[Data excerpts]
>>
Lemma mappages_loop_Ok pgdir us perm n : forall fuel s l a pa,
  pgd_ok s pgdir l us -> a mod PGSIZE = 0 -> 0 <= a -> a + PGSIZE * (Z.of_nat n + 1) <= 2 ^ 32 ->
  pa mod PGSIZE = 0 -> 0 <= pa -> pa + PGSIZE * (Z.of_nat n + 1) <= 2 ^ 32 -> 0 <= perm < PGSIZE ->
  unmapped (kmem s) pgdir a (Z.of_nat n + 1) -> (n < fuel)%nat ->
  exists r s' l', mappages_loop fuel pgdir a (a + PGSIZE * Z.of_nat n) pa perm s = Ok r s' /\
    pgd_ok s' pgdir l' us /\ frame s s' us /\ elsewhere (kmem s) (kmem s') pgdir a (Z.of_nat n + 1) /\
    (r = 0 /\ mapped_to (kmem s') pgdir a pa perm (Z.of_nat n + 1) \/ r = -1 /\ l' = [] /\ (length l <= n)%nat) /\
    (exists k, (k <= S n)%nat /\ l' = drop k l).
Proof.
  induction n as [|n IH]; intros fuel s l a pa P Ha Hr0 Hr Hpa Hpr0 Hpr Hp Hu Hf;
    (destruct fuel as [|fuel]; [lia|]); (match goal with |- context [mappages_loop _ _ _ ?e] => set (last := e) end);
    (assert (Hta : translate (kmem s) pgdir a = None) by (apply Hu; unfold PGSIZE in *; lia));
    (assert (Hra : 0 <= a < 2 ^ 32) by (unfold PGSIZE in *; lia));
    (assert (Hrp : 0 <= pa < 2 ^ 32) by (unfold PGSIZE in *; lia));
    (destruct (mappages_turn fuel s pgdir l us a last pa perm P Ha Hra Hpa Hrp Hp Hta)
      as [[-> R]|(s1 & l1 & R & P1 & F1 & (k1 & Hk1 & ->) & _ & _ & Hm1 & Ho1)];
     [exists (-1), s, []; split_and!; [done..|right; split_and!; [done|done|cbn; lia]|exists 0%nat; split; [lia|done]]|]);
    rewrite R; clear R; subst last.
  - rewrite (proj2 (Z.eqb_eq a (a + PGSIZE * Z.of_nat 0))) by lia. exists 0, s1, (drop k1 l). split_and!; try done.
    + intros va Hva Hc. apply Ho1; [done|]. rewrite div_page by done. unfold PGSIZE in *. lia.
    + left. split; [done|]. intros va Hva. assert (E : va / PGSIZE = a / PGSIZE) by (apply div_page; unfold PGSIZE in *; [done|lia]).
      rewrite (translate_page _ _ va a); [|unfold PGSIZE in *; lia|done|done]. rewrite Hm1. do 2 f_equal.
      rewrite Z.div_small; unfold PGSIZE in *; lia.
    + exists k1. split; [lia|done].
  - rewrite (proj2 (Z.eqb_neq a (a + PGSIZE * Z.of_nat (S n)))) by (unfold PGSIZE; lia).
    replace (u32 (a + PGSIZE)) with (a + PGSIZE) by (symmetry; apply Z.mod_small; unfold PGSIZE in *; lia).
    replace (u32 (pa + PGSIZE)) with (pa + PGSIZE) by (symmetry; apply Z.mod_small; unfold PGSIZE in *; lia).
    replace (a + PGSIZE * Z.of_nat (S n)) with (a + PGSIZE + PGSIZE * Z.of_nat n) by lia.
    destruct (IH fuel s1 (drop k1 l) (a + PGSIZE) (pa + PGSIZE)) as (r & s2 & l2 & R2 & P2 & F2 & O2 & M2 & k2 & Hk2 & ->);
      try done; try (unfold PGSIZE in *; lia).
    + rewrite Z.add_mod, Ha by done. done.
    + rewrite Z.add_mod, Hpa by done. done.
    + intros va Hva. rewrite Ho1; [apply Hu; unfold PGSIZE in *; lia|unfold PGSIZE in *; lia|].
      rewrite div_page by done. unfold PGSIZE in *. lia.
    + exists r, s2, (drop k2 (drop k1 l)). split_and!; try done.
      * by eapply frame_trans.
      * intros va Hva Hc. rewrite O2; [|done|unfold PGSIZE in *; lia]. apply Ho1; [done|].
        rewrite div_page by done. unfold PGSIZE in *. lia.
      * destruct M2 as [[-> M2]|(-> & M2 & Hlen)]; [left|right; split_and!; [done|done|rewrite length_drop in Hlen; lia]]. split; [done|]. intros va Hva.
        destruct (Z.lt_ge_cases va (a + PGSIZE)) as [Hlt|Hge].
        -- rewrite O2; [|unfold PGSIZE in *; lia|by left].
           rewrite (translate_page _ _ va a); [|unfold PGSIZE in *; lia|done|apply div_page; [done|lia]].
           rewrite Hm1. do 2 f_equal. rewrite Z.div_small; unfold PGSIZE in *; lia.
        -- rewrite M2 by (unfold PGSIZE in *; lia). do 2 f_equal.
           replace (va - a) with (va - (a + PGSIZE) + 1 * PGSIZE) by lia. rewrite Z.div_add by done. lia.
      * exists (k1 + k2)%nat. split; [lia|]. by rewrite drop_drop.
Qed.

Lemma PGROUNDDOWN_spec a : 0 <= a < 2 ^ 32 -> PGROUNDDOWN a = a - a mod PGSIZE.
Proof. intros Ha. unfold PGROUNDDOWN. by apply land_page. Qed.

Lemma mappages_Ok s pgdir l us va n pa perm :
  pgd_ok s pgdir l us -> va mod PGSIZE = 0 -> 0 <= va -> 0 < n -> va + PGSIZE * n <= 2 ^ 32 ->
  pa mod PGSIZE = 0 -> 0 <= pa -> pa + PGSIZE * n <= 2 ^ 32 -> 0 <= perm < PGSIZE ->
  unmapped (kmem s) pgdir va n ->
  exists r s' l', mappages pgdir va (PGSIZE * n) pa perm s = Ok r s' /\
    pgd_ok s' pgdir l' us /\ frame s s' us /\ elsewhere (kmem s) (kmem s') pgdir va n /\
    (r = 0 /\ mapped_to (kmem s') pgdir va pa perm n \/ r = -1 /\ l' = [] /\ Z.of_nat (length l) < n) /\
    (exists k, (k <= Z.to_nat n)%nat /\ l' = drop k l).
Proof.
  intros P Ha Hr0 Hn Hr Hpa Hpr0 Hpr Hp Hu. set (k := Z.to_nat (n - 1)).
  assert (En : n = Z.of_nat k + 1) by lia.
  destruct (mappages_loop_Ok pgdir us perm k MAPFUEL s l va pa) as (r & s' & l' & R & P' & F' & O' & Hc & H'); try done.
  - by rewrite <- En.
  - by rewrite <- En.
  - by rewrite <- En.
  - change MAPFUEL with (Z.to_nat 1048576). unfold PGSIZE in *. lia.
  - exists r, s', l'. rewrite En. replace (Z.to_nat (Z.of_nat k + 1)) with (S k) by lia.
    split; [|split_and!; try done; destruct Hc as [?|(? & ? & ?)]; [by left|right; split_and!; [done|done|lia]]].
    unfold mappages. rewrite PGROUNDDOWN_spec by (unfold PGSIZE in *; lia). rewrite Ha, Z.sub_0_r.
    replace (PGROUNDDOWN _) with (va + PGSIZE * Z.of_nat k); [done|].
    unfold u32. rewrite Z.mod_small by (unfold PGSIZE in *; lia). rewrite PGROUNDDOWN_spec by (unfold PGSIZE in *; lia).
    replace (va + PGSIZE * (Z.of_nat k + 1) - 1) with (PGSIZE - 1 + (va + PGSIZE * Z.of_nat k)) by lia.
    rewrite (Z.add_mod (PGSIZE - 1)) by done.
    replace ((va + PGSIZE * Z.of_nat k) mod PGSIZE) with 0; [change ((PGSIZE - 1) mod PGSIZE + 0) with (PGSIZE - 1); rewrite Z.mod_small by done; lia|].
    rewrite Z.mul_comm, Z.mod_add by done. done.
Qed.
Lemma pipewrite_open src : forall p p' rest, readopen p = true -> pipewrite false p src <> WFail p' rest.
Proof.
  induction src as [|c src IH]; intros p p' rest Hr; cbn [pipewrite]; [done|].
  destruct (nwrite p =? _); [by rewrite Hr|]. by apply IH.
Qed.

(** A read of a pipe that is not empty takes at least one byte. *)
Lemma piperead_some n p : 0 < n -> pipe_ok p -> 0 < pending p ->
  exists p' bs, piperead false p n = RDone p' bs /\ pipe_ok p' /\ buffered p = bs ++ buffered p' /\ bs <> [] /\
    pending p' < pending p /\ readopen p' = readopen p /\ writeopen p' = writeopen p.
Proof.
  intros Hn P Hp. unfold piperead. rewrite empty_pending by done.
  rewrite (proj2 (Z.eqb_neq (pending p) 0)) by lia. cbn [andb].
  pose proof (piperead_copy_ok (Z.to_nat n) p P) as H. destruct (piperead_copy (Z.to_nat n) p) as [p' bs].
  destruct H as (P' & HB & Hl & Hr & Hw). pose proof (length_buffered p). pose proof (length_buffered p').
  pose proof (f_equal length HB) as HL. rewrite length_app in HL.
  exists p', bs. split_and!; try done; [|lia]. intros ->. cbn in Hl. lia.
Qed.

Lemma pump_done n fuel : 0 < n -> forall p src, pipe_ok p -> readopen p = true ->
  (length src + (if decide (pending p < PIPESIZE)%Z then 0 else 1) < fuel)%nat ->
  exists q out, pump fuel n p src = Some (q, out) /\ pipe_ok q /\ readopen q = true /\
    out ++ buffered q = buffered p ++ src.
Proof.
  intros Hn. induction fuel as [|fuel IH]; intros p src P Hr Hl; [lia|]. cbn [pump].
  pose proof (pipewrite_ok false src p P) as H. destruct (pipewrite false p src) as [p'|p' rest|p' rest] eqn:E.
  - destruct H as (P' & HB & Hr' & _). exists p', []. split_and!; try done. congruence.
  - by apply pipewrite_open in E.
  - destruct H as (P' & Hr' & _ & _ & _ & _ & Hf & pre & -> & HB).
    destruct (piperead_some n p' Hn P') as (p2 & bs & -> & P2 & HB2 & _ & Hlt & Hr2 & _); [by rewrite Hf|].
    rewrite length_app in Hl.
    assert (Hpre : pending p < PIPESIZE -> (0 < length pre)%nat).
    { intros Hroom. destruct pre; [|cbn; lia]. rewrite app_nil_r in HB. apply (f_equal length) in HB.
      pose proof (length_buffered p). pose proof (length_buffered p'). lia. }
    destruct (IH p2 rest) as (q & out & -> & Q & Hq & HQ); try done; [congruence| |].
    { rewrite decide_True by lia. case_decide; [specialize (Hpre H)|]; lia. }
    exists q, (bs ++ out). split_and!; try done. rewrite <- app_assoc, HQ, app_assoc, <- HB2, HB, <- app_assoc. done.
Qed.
<<
*Instructions to follow*:
Starting at the line that contains "destruct (IH p2", write out every line through the last one in the data above, exactly as it stands.

*Task solution*:
    destruct (IH p2 rest) as (q & out & -> & Q & Hq & HQ); try done; [congruence| |].
    { rewrite decide_True by lia. case_decide; [specialize (Hpre H)|]; lia. }
    exists q, (bs ++ out). split_and!; try done. rewrite <- app_assoc, HQ, app_assoc, <- HB2, HB, <- app_assoc. done.
Qed.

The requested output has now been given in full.